Garcinia species are tropical evergreen trees and shrubs widely distributed in Southeastern Asia and used in folk medicine to promote detoxification and treat inflammation or wounds [6]. Caged xanthones, polycyclic polyprenylated acylphloroglucinols (PPAPs) and benzophenones belong to a family of Guttiferae and are the main bioactive components of the Garcinia genus. In recent years Garcinia species have been shown to possess anti-cancer properties [6–9]. Following the revelation that caged xanthones (e.g., gambogic acid) exhibit toxicity to both tumors [10] and organs including the liver and kidney [11], our research focus has been on the anti-cancer properties of PPAPs [12–14].

The present study describes the effect of Guttiferone K (GUTK), a bioactive PPAP found at high concentration in the fruits of Garcinia yunnanensis [15], on HCC cell migration and invasion in vitro and metastasis in vivo, as well as the molecular mechanisms by which GUTK exerts this action.

RESULTS

GUTK suppresses HCC cell motility and metastasis

We isolated several compounds from the Garcinia yunnanensis and tested their effects on HCC cell motility. In a migration assay, one of these compounds known as GUTK (Figure 1A) reduced the motility of human hepatic cancer cells (HepG2, Li-7 and PLC/PRF/5) in a concentration- and time-dependent manner (Figure 1B and Supplementary Figure S1A and S1B). Likewise, GUTK suppressed cell invasion in the matrigel-coated transwell assay in HepG2, Li-7 and PLC/PRF/5 cells (Figure 1C and Supplementary Figure S1C and S1D). GUTK presented no cytotoxicity to HCC cells under the tested concentrations and duration (Supplementary Figure S2A, S2B and S1E–S1H).

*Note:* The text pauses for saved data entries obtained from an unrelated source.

(** The rows by [data->>'createdAt' DESC], and the answer where the product's id ends its
    literal. *)
Context (latest : rows → list (string * DocRow)) (injected_questions : string → store → Result (list Value)).
Definition asked_about (product_id : string) (answered_only : bool) (row : DocRow) : bool :=
  text_in "productId" [product_id] row && (negb answered_only || text_in "isAnswered" ["true"] row).
Definition question_item (doc : Value) : QuestionItem :=
  {| qi_question_id := default "" (match get "questionId" doc with Some v => Some v | None => get "id" doc end ≫= as_str);
     qi_question_text := str_field doc "questionText"; qi_answer_text := get "answerText" doc ≫= as_str;
     qi_is_answered := bool_field doc "isAnswered"; qi_upvotes := cents doc "upvotes";
     qi_created_at := get "createdAt" doc ≫= as_str; qi_answered_at := get "answeredAt" doc ≫= as_str |}.
Definition list_questions (req : ListQuestionsRequest) : handler (list QuestionItem) :=
  _ ← pure (validate_uid "productId" (lq_product_id req));
  let limit := Nat.min (lq_limit req) MAX_QA_LIMIT in
  docs ← (λ s, let s := (ensure_table "product_questions" s).1 in
             (s, match one_word (lq_product_id req) with
                 | Some p => Ok ((λ kr : string * DocRow, row_to_doc kr.1 kr.2)
                                   <$> take limit (filter (λ kr, asked_about p (lq_answered_only req) kr.2 = true) (latest (table_rows s "product_questions"))))
                 | None => match injected_questions (lq_product_id req) s with
                           | Err err => Err (Database ("Failed to fetch questions: " +:+ error_to_string err)) | r => r end
                 end)) : handler (list Value);
  pure (Ok (question_item <$> docs)).
End questions.

(** ** Addresses *)

(** The characters of a text and their classes in Unicode. *)
Class CharLib := { chars : string → list string; char_alphabetic : string → bool; char_numeric : string → bool }.
(** Of ASCII texts. *)
Definition ascii_chars : CharLib :=
  {| chars := λ s, (λ c, String c "") <$> String.list_ascii_of_string s;
     char_alphabetic := λ c, match c with String a "" => is_alpha a | _ => false end;
     char_numeric := λ c, match c with String a "" => is_digit a | _ => false end |}.

Section addresses.
Context `{C : Chrono} `{P : PgJson} `{T : TextLib} `{K : CharLib}.

Record AddressPayload : Type := {
  ap_label : string; ap_street : string; ap_city : string; ap_province : string; ap_postal_code : string; ap_country : string;
  ap_apartment : option string }.
Record AddBuyerAddressRequest : Type := { ab_user_id : string; ab_address : AddressPayload }.
Record UpdateBuyerAddressRequest : Type := { ub_user_id : string; ub_address_id : string; ub_address : AddressPayload }.
Record BuyerAddressRequest : Type := { ba_user_id : string; ba_address_id : string }.

Fixpoint postal_checks (letter : bool) (cs : list string) : Result unit :=
  match cs with
  | [] => Ok tt
  | c :: cs => if (if letter then char_alphabetic c else char_numeric c) then postal_checks (negb letter) cs
               else Err (Validation "Invalid postal code format")
  end.
Definition validate_postal_code (pc : string) : Result unit :=
  let clean := to_uppercase (replace_char " " "" pc) in
  if negb (String.length clean =? 6)%nat then Err (Validation "Canadian postal code must be 6 characters")
  else postal_checks true (chars clean).
Definition validate_address_payload (a : AddressPayload) : Result unit :=
  if str_empty (trim (ap_label a)) then Err (Validation "label is required")
  else if str_empty (trim (ap_street a)) then Err (Validation "street is required")
  else if str_empty (trim (ap_city a)) then Err (Validation "city is required")
  else if str_empty (trim (ap_province a)) then Err (Validation "province is required")
  else if negb (to_uppercase (ap_country a) =s? "CA") then Err (Validation "Only Canadian addresses are currently supported")
  else
    _ ← validate_postal_code (ap_postal_code a);
    if match ap_apartment a with Some apt => (50 <? String.length apt)%nat | None => false end then Err (Validation "apartment too long") else Ok tt.
Definition payload_fields (a : AddressPayload) : list (string * Value) :=
  [("apartment", json_str (ap_apartment a)); ("city", VString (ap_city a)); ("country", VString (ap_country a)); ("label", VString (ap_label a));
   ("postalCode", VString (ap_postal_code a)); ("state", VString (ap_province a)); ("street", VString (ap_street a))].
Definition own_account (auth : AuthContext) (user_id : string) : Result unit :=
  if negb (authenticated auth) || negb (auth_user_id auth =s? user_id) then Err (Auth "Unauthorized") else Ok tt.
Definition add_buyer_address (e : front_env) (auth : AuthContext) (req : AddBuyerAddressRequest) : handler string :=
  _ ← pure (own_account auth (ab_user_id req));
  _ ← pure (validate_address_payload (ab_address req));
  let address_id := "addr_" +:+ fe_uuid e in
  _ ← db (create_document "buyer_addresses"
            (VObject (foldl (λ m kv, assoc_insert kv.1 kv.2 m) (payload_fields (ab_address req))
               [("uid", VString (ab_user_id req)); ("id", VString address_id); ("createdAt", VString (to_rfc3339 (fe_now e)))]))
            (fe_fresh e) (fe_clock e));
  pure (Ok address_id).
Definition update_buyer_address (e : front_env) (auth : AuthContext) (req : UpdateBuyerAddressRequest) : handler unit :=
  _ ← pure (own_account auth (ub_user_id req));
  _ ← pure (validate_uid "addressId" (ub_address_id req));
  _ ← pure (validate_address_payload (ub_address req));
  _ ← db (update_document "buyer_addresses" (ub_address_id req)
            (VObject (payload_fields (ub_address req) ++ [("updatedAt", VString (to_rfc3339 (fe_now e)))])) (fe_clock e));
  pure (Ok tt).
Definition delete_buyer_address (auth : AuthContext) (req : BuyerAddressRequest) : handler unit :=
  _ ← pure (own_account auth (ba_user_id req));
  _ ← pure (validate_uid "addressId" (ba_address_id req));
  _ ← db (delete_document "buyer_addresses" (ba_address_id req));
  pure (Ok tt).
Definition set_default_buyer_address (e : front_env) (auth : AuthContext) (req : BuyerAddressRequest) : handler unit :=
  _ ← pure (own_account auth (ba_user_id req));
  _ ← pure (validate_uid "addressId" (ba_address_id req));
  _ ← db (update_document "users" (ba_user_id req) (VObject [("defaultAddressId", VString (ba_address_id req))]) (fe_clock e));
  pure (Ok tt).
End addresses.
Lemma update_provider_frame_witness :
  exists change pct_change,
    update 1700000000000000
      (fun _ => Ok (provider_frame "Datetime" None "AAPL" rising)) "AAPL" "1wk"
    = Ok (series_metrics (bar_at 1700000000 100 500)
            [bar_at 1700000060 105 300; bar_at 1700000120 110 200]
            change pct_change,
          indicator_frame "AAPL" rising).
Proof.
  refine (proj2 (update_provider_frame 1700000000000000
                   (fun _ => Ok (provider_frame "Datetime" None "AAPL" rising))
                   "AAPL" "1wk" "Datetime" None "AAPL" rising _ _ _ _ _) _).
  - unfold time_periods. apply elem_of_cons. right. by left.
  - discriminate.
  - discriminate.
  - apply elem_of_cons. right. by left.
  - reflexivity.
  - intros E. vm_compute in E. discriminate E.
Defined.

(** X8: what the provider is asked. For each period the sidebar offers,
    line 72 finds an interval in the table (no KeyError) and
    [get_stock_data] sends one request, whose answer the pipeline then
    works on: for 1d the period 1d with interval 1m, for 1wk the date
    range of the seven days that end now with interval 30m, for 1mo the
    period 1mo with interval 1d, and for 1y the period 1y with interval
    1wk. A period string the table does not hold ends the run with
    KeyError before the provider is asked. *)
Theorem update_requests (now : Z) (ticker time_period : string) :
  (forall download,
     let refresh req :=
       data ← download req;
       match pipeline data with
       | (Ok metrics, data') => Ok (metrics, data')
       | (Raise e, _) => Raise e
       end in
     update now download ticker "1d"
       = refresh (mkRequest ticker (Period "1d") "1m")
     /\ update now download ticker "1wk"
        = refresh (mkRequest ticker (Dates (now - 604800000000) now) "30m")
     /\ update now download ticker "1mo"
        = refresh (mkRequest ticker (Period "1mo") "1d")
     /\ update now download ticker "1y"
        = refresh (mkRequest ticker (Period "1y") "1wk"))
  /\ time_periods = ["1d"; "1wk"; "1mo"; "1y"]
  /\ (interval_mapping !! time_period = None ->
      forall download, update now download ticker time_period = Raise KeyError).
Proof.
  split; [by intros download|]. split; [reflexivity|].
  intros Hnone download. unfold update. by rewrite Hnone.
Qed.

To examine the effect of GUTK on HCC cell metastasis, we first performed liver orthotopic implantation with HepG2 cells in mice. However, there is no tumor nodule present in the tissues of brain, heart, lung, spleen and kidney (except of liver) as evidenced by hematoxylin-eosin staining in (Supplementary Figure S3). Therefore, we chose to use tail vein injection of HepG2 cells instead, and following administrated GUTK or the vehicle (0.5% DMSO, 0.5% Tween 80 in PBS) on every second day. After 28 days, the number of metastasized nodules in the lungs of mice treated with GUTK at 3 and 10 mg/kg was 59.1% and 89.4%, respectively, less than the vehicle group (Figure 1D and 1E). There was no difference in body weight between the vehicle and the GUTK-treated groups (Figure 1F). In mice with no HepG2 cell injection; there was no apparent change in cell morphology of vital organs and body weight among the untreated, the vehicle-treated, and the GUTK-treated groups (Figure 1G–1I). Taken together, GUTK is capable of inhibiting HCC cell migration, invasion and metastasis without apparent cytotoxicity.

Profilin 1 (PFN1) mediates GUTK action on HCC cell motility

To gain insight into the GUTK action, we compared the protein profiles of GUTK-treated with vehicle-treated HepG2 cells. Using two-dimensional gel followed by MALDI-TOF MS analyzes, we identified 33 proteins being altered (≥ three-fold) in GUTK-treated cells (Table 1); in which 21 were up- and 12 down-regulated. Ingenuity pathway analysis revealed that ~30% of the altered proteins fall into the functional class of “cellular movement” (Figure 2A and 2B). The protein PFN1 was up-regulated by 7.4 fold in the presence of GUTK (Figure 2C, upper panel). This was confirmed by western blotting (Figure 2C, lower panel). Since PFN1 functions as an actin-binding protein, we determined its potential in mediating GUTK action on cell motility.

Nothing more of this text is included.